Bright ideas are the best item being served at Rasa Restaurant + Bar, a nouveau contemporary cuisine gem near the University of Toledo.
In a clean, but welcoming dining room of soft whites and earthy complements, diners are treated not to whims, but calculated flourishes. Its seasonal dishes reward patience and attention to subtlety.
Rasa does sit in sort of a strange part of town for the experience, but the Bancroft Street location near UT feels right once inside. And in the blink of an eye, development in the area will eliminate any circumspect perceptions of the exterior.
Address: 2633 W Bancroft St.
Category: Fine Casual.
Hours: 4 to 9 p.m. Tuesday through Thursdays; 4 to 10 p.m. Fridays; 5 to 10 pm. Saturdays; 10 a.m. to 2 p.m. Sundays.
Wheelchair access: Yes.
Average Price: $$$$
Credit Cards: MC, V, D, AE
Web site: rasarestaurantandbar.com
As local as it can get when it can get it, and made in house where ever possible, Rasa’s menu quietly boasts a chef who has definitely studied an impressive amount about food. There are attempts being made of daring where no novice shall pass.
From the complex (Beet Stained Tagliatelle, $19) to the straightforward (Duck Wings, $14), unexpected charms are embedded everywhere.
I actually vowed to never eat duck wings again. If you’ve ever had food poisoning, you know that whatever gave it to you, for you to eat that dish again, it has to simply be the most charming thing on the planet.
Rasa’s Duck Wing’s are that charming.
Each diner agreed on three visits. And no one could keep their hands off the Blistered Shishito Peppers with tōgarashi lemon salt ($6).
But running a restaurant is more than recipes. Once you’ve tried Rasa, it will be easy to understand this 4-star review may come as quite a disappointment to owner Brent Martin and executive chef Abraham Holmes.
They would want to be a six-star restaurant if there could be such a thing. And that is admirable.
But Rasa simply isn’t there yet as a well-oiled machine producing what it expects to produce — which is the best version of its best recipes each and every time, on time, even for a lulling, purposeful pace.
Because something so beautifully considered as the Pan-Seared Sweet Potatoes ($6) is all the more heartbreaking when served 20 minutes late looking like it didn’t survive a house fire.
The tagliatelle was incredible and unlike anything in Toledo, with the perfect low-key spiciness from serrano peppers. But on two separate occasions it was undercut by cold-in-the-middle shrimp. (Note: The dish currently comes with oysters.)
This is disappointing not because the dish was a failure, but for its nearness to grandeur.
My dad hated that experience. But he managed his disappointment just fine in Rasa’s tight, but bespoke wine and cocktail list. (Get the Florence Hotel, $10. This is what a cocktail is supposed to do.) He also voiced his displeasures while polishing off a quivering creamy Lemon Cheesecake ($7) and lush French Press Pot of Coffee ($6). And he loved the Duck Wings.

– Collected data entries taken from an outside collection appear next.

(** * SafeSignal: signal fusion, stress inference, gesture hold and the
      emergency pre-alert machine

    A shallow embedding of the JavaScript sources of the Safe-Signal
    repository, followed by the properties established about them.

    Conventions of the embedding.

    - JavaScript numbers of the scoring layer ([riskEngine.js],
      [stressInference.js], [smoothing.js], [audioPipeline.js],
      [gesturePipeline.js]) are exact rationals [Q]: [+ - * /] are the
      field operations, [Math.min]/[Math.max] are [Qmin]/[Qmax],
      [Math.abs] is [Qabs].  [Math.sqrt] is a parameter [sqrt : Q -> Q] of
      the sections that need it; nothing is assumed about it.  The code
      rounds each operation to binary64 where the rationals do not:
      identities that hold in exact arithmetic only (the mean of a constant
      list being that constant, say) are not properties of the code and are
      not stated.  The rationals have no NaN either: where the code can
      produce one from numbers (the cepstral matrix of
      [computeStressScore]) a predicate marks the inputs on which it does
      not.
    - The frame-level extraction of [featureExtractor.js] divides by
      [frame.length], so the value of [0 / 0] matters there: these functions
      are embedded over IEEE-754 binary64 ([PrimFloat]), which is what a
      JavaScript number is.  So is the frame size of [audioProcessor.js],
      the floor of a rounded product.
    - Module-level [let] variables and object fields become explicit state:
      a function that mutates returns the new state next to its result.
    - Browser timers ([setInterval], [setTimeout]) are a finite map from
      timer ids to the registered callback; a callback is delivered only
      while its id is in the table.

    Part I holds the definitions, one module per source file; Part II the
    lemmas and theorems. *)

From stdpp Require Import base option list gmap.
From Stdlib Require Import ZArith QArith Qminmax Qabs Lqa Lia Bool List String.
From Stdlib Require Import Floats.PrimFloat.
From Stdlib Require Floats.FloatOps Floats.SpecFloat.
From Stdlib Require Numbers.Cyclic.Int63.Uint63.
From Stdlib Require Import Qround.
Import ListNotations.

Local Open Scope Q_scope.

(* ===================================================================== *)
(** * Part I: the embedding                                               *)
(* ===================================================================== *)

(** ** Comparisons of JavaScript numbers, as booleans *)

(** [a < b] *)
Definition Qltb (a b : Q) : bool := negb (Qle_bool b a).

(** [a > b] *)
Definition Qgtb (a b : Q) : bool := Qltb b a.

(** [a >= b] *)
Definition Qgeb (a b : Q) : bool := Qle_bool b a.

(** [arr.length] as a number *)
Definition Qlen {A : Type} (l : list A) : Q := inject_Z (Z.of_nat (List.length l)).

(** An instance of the [sqrt] parameter with which the definitions can be
    run on samples: the square root truncated to six decimals. *)
Definition sqrtApprox (q : Q) : Q :=
  inject_Z (Z.sqrt (Qnum q * 1000000000000 / Zpos (Qden q))) / 1000000.

(* --------------------------------------------------------------------- *)
(** ** src/utils/riskEngine.js                                            *)
(* --------------------------------------------------------------------- *)

Module RiskEngine.

Record Weights : Type := mkWeights { gesture : Q; stress : Q; motion : Q }.

Definition weights : Weights :=
  {| gesture := 0.5; stress := 0.3; motion := 0.2 |}.

(** [calculateRisk], lines 10-23. *)
Definition calculateRisk (gestureScore stressScore motionScore : Q) : Q :=
  let riskScore :=
    gestureScore * gesture weights +
    stressScore * stress weights +
    motionScore * motion weights in
  Qmin (Qmax riskScore 0) 1.

Inductive RiskLevel : Type := safe | moderate | danger.

(** [getRiskLevel], lines 63-67. *)
Definition getRiskLevel (riskScore : Q) : RiskLevel :=
  if Qltb riskScore 0.3 then safe
  else if Qltb riskScore 0.75 then moderate
  else danger.

Record Contact : Type := mkContact { name : string; phone : string }.

Record Location : Type := mkLocation { lat : Q; lng : Q }.

(** The object built by [triggerEmergency] and written to
    [localStorage.lastEmergency].  [location] is whatever the caller passed,
    which in JavaScript may be [undefined]: hence the [option]. *)
Record EmergencyData : Type := mkEmergencyData {
  timestamp : Z;
  location : option Location;
  contacts : list Contact
}.

(** [triggerEmergency], lines 88-105; [now] is [new Date()]. *)
Definition triggerEmergency (now : Z) (contacts : list Contact)
    (location : option Location) : EmergencyData :=
  {| timestamp := now; location := location; contacts := contacts |}.

(** [detectGesture], [detectStress] and [detectMotion], lines 30-56: the
    mock detectors, as functions of the value of [Math.random()]. *)
Definition detectGesture (random : Q) : Q :=
  if Qgtb random 0.95 then 1 else 0.

Definition detectStress (random : Q) : Q := random * 0.3.

Definition detectMotion (random : Q) : Q := random * 0.2.

End RiskEngine.

(** The clamp of the specification's formula
    [risk = clamp(gesture*0.5 + stress*0.3 + motion*0.2, 0, 1)], written
    from its words: values below [lo] become [lo], values above [hi] become
    [hi], the others are kept. *)
Definition spec_clamp (x lo hi : Q) : Q :=
  if Qltb x lo then lo else if Qltb hi x then hi else x.

(** The domain of the fusion contract: a gesture score of 0 or 1, and the
    unit interval for stress and motion. *)
Definition gestureValue (g : Q) : Prop := g == 0 \/ g == 1.
Definition unitInterval (v : Q) : Prop := 0 <= v <= 1.

(* --------------------------------------------------------------------- *)
(** ** src/utils/audio/stressInference.js (with [calculateStats] of
       featureExtractor.js)                                               *)
(* --------------------------------------------------------------------- *)

Module StressInference.

(** Output of [buildFeatureMatrix]: one entry per 25 ms frame. *)
Record FeatureMatrix : Type := mkFeatureMatrix {
  mfcc : list (list Q);
  pitch : list Q;
  rms : list Q;
  zcr : list Q;
  spectralCentroid : list Q;
  timestamps : list Q
}.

Even in those side successes, the menu isn’t for everybody — you probably shouldn’t take children unless they’re just the most precocious things you’ve ever seen. There are a lot of complex sauces most children’s palates won’t care for, plus adroit portions at metropolitan prices. Rasa is like a fine play, not an action film.

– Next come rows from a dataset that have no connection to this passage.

Lemma contribution_le_overlap (bucket_size start end_ now : Z) (n : nat) :
  1 <= bucket_size -> start <= end_ ->
  contribution bucket_size start end_ now n
    <= overlap_length bucket_size start end_ now n.
Proof. intros Hsize Hwf. unfold overlap_length. bucket_cases. Qed.

(** X5. With a bucket size of at least one and [start <= end], one call
    of [add_to_buckets] raises each entry by at least zero and at most the
    bucket size. *)
Theorem X5_one_interval_adds_at_most_bucket_size
    (num_buckets bucket_size start end_ now : Z) (buckets : list Z) :
  1 <= bucket_size -> start <= end_ ->
  (Z.to_nat num_buckets <= length buckets)%nat ->
  exists t,
    add_to_buckets num_buckets buckets bucket_size start end_ now = Ok t /\
    Forall2 (fun x y => x <= y <= x + bucket_size) buckets t.
Proof.
  intros Hsize Hwf Hlen. rewrite add_to_buckets_bump by done.
  eexists; split; [done|].
  apply Forall2_same_length_lookup. split; [by rewrite bump_length|].
  intros i x y Hx. rewrite bump_lookup, Hx; simpl. intros [= <-].
  pose proof (contribution_bounds bucket_size start end_ now i Hsize Hwf).
  case_bool_decide; lia.
Qed.

Lemma X5_one_interval_witness :
  1 <= 86400 /\ sample_now - 200000 <= sample_now - 100000 /\
  (Z.to_nat 7 <= length (zeros 7))%nat /\
  exists t,
    add_to_buckets 7 (zeros 7) 86400 (sample_now - 200000) (sample_now - 100000)
      sample_now = Ok t /\
    Forall2 (fun x y => x <= y <= x + 86400) (zeros 7) t.
Proof.
  split; [lia|]. split; [lia|]. split; [simpl; lia|].
  apply X5_one_interval_adds_at_most_bucket_size; [lia|lia|simpl; lia].
Defined.

(** ** No time is counted twice *)

Lemma total_app (xs ys : list Z) : total (xs ++ ys) = total xs + total ys.
Proof. unfold total. induction xs as [|x xs IH]; simpl; lia. Qed.

Lemma total_insert (xs : list Z) (i : nat) (x y : Z) :
  xs !! i = Some x -> total (<[i := y]> xs) = total xs - x + y.
Proof.
  revert i. induction xs as [|z xs IH]; intros [|i] Hx; simpl in *; try done.
  - injection Hx as ->. lia.
  - rewrite (IH i Hx). lia.
Qed.

Lemma total_bump (k : nat) (c : nat -> Z) (buckets : list Z) :
  (k <= length buckets)%nat ->
  total (bump k c buckets) = total buckets + total (c <$> seq 0 k).
Proof.
  induction k as [|k IH]; intros Hk.
  - rewrite bump_0. simpl. lia.
  - destruct (lookup_lt_is_Some_2 buckets k) as [x Hx]; [lia|].
    rewrite <- (bump_S k c buckets x Hx).
    rewrite (total_insert _ _ x).
    + rewrite IH by lia. rewrite seq_S, fmap_app, total_app. simpl. lia.
    + rewrite bump_lookup, Hx. simpl. by rewrite bool_decide_eq_false_2 by lia.
Qed.

(** The first [k] buckets together hold no more of the interval than the
    window that they cover. *)
Lemma contributions_le_window (bucket_size start end_ now : Z) (k : nat) :
  1 <= bucket_size -> start <= end_ ->
  total (contribution bucket_size start end_ now <$> seq 0 k)
    <= window_overlap bucket_size start end_ now k.
Proof.
  intros Hsize Hwf. induction k as [|k IH].
  - unfold window_overlap. simpl. lia.
  - rewrite seq_S, fmap_app, total_app. simpl.
    pose proof (contribution_le_overlap bucket_size start end_ now k Hsize Hwf)
      as Hk.
    assert (0 <= Z.of_nat k * bucket_size) by (apply Z.mul_nonneg_nonneg; lia).
    unfold window_overlap, overlap_length in *.
    replace (Z.of_nat (S k) * bucket_size)
      with (Z.of_nat k * bucket_size + bucket_size) by lia.
    replace ((Z.of_nat k + 1) * bucket_size)
      with (Z.of_nat k * bucket_size + bucket_size) in Hk by lia.
    lia.
Qed.

(** X6. With a bucket size of at least one and [start <= end], the sum
    of all the totals grows, in one call of [add_to_buckets], by at most
    the duration [end - start] of the interval: no second is counted in
    two buckets. *)
Theorem X6_one_interval_adds_at_most_its_duration
    (num_buckets bucket_size start end_ now : Z) (buckets : list Z) :
  1 <= bucket_size -> start <= end_ ->
  (Z.to_nat num_buckets <= length buckets)%nat ->
  exists t,
    add_to_buckets num_buckets buckets bucket_size start end_ now = Ok t /\
    total buckets <= total t <= total buckets + (end_ - start).
Proof.
  intros Hsize Hwf Hlen. rewrite add_to_buckets_bump by done.
  eexists; split; [done|]. rewrite total_bump by done.
  pose proof (contributions_le_window bucket_size start end_ now
                (Z.to_nat num_buckets) Hsize Hwf) as Hup.
  assert (Hlow : 0 <= total (contribution bucket_size start end_ now
                               <$> seq 0 (Z.to_nat num_buckets))).
  { generalize (seq 0 (Z.to_nat num_buckets)). intros ns.
    unfold total. induction ns as [|n ns IH]; csimpl; [lia|].
    pose proof (contribution_nonneg bucket_size start end_ now n Hwf). lia. }
  unfold window_overlap in Hup. lia.
Qed.

Lemma X6_one_interval_witness :
  1 <= 86400 /\ sample_now - 200000 <= sample_now - 100000 /\
  (Z.to_nat 7 <= length (zeros 7))%nat /\
  exists t,
    add_to_buckets 7 (zeros 7) 86400 (sample_now - 200000) (sample_now - 100000)
      sample_now = Ok t /\
    total (zeros 7) <= total t
      <= total (zeros 7) + (sample_now - 100000 - (sample_now - 200000)).
Proof.
  split; [lia|]. split; [lia|]. split; [simpl; lia|].
  apply X6_one_interval_adds_at_most_its_duration; [lia|lia|simpl; lia].
Defined.

(** ** An interval inside one bucket *)

Lemma contribution_inside_bucket (bucket_size start end_ now : Z) (n k : nat) :
  now - (Z.of_nat n + 1) * bucket_size <= start -> start <= end_ ->
  end_ < now - Z.of_nat n * bucket_size ->
  contribution bucket_size start end_ now k =
    if decide (k = n) then end_ - start else 0.
Proof.
  intros Hlo Hwf Hhi.
  assert (0 < bucket_size) by lia.
  case_decide as Hk.
  - subst k. bucket_cases.
  - assert (Z.of_nat k + 1 <= Z.of_nat n \/ Z.of_nat n + 1 <= Z.of_nat k)
      as [Hlt|Hgt] by lia.
    + assert ((Z.of_nat k + 1) * bucket_size <= Z.of_nat n * bucket_size)
        by (apply Z.mul_le_mono_nonneg_r; lia).
      bucket_cases.
    + assert ((Z.of_nat n + 1) * bucket_size <= Z.of_nat k * bucket_size)
        by (apply Z.mul_le_mono_nonneg_r; lia).
      bucket_cases.
Qed.

(** X4. An interval that lies inside bucket [n]
    ([bucket_start <= start <= end < bucket_end]) adds its whole duration
    to the total of bucket [n] and nothing to any other total. *)
Theorem X4_interval_inside_one_bucket
    (num_buckets bucket_size start end_ now : Z) (n : nat) (x : Z)
    (buckets : list Z) :
  now - (Z.of_nat n + 1) * bucket_size <= start -> start <= end_ ->
  end_ < now - Z.of_nat n * bucket_size ->
  (n < Z.to_nat num_buckets <= length buckets)%nat ->
  buckets !! n = Some x ->
  add_to_buckets num_buckets buckets bucket_size start end_ now =
    Ok (<[n := x + (end_ - start)]> buckets).
Proof.
  intros Hlo Hwf Hhi Hn Hx. rewrite add_to_buckets_bump by lia.
  f_equal. apply list_eq; intros i. rewrite bump_lookup.
  rewrite (contribution_inside_bucket _ _ _ _ n i) by done.
  destruct (decide (i = n)) as [->|Hne].
  - rewrite list_lookup_insert_eq by lia. rewrite Hx. simpl.
    by rewrite bool_decide_eq_true_2 by lia.
  - rewrite list_lookup_insert_ne by done.
    destruct (buckets !! i); simpl; [|done].
    case_bool_decide; f_equal; lia.
Qed.

Lemma X4_interval_inside_one_bucket_witness :
  sample_now - (Z.of_nat 1 + 1) * 86400 <= sample_now - 100000 /\
  sample_now - 100000 <= sample_now - 90000 /\
  sample_now - 90000 < sample_now - Z.of_nat 1 * 86400 /\
  (1 < Z.to_nat 7 <= length sample_accumulator)%nat /\
  add_to_buckets 7 sample_accumulator 86400 (sample_now - 100000)
    (sample_now - 90000) sample_now
    = Ok [5; 10006; 7; 8; 9; 10; 11].
Proof.
  assert (H1 : sample_now - (Z.of_nat 1 + 1) * 86400 <= sample_now - 100000)
    by (simpl; lia).
  assert (H2 : sample_now - 90000 < sample_now - Z.of_nat 1 * 86400)
    by (simpl; lia).
  split; [exact H1|]. split; [lia|]. split; [exact H2|]. split; [simpl; lia|].
  rewrite (X4_interval_inside_one_bucket 7 86400 (sample_now - 100000)
             (sample_now - 90000) sample_now 1 6 sample_accumulator);
    [reflexivity|exact H1|lia|exact H2|simpl; lia|reflexivity].
Defined.

(** ** Only the times relative to [now] matter *)

Lemma ltb_shift (a b d : Z) : (a + d <? b + d) = (a <? b).
Proof. destruct (Z.ltb_spec a b), (Z.ltb_spec (a + d) (b + d)); lia. Qed.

The restaurant name itself means “nourish” in Sanskrit — a heady notion, because there is philosophy at work in your plate. Rasa has thought about you. A lot. They want you — heightened expectations and all — to have an experience for your meal. And frankly, for what they're trying and how approachable it is in a “fine dining in a T-shirt” sort of way, Rasa is an experience worth having.
In one rolling two-hour brunch, we did see Rasa at its best self. Considerate service at a perfect distance. A DJ playing something unplaceable but gorgeous. Diners sharing bites to left and right. Every kind of beverage filling the table, each its own nice walk in a park.
The Local Cheeseburger ($15) was a goopy, salty bit of heaven with potato wedges and a side of Braised Greens ($3) with the ideal delicate charring for a robust grill taste making for one of the richest, most pleasurable combination of flavors ever had from — effectively — the humble 'burger, fries, and salad' meal.
The Croque-Madame ($14.50) is a sandwich that needs noble craft to even be attempted. Rasa’s is one the favorites I’ve had in the States. The Chorizo Hash ($12) is possibly the most filling thing on the menu, a real chair-tester.
Rasa gets a strong recommendation, especially the brunch. The Toledo dining scene is better for having it. But Rasa also needs to hold its execution to the same standard as its conceptualizations.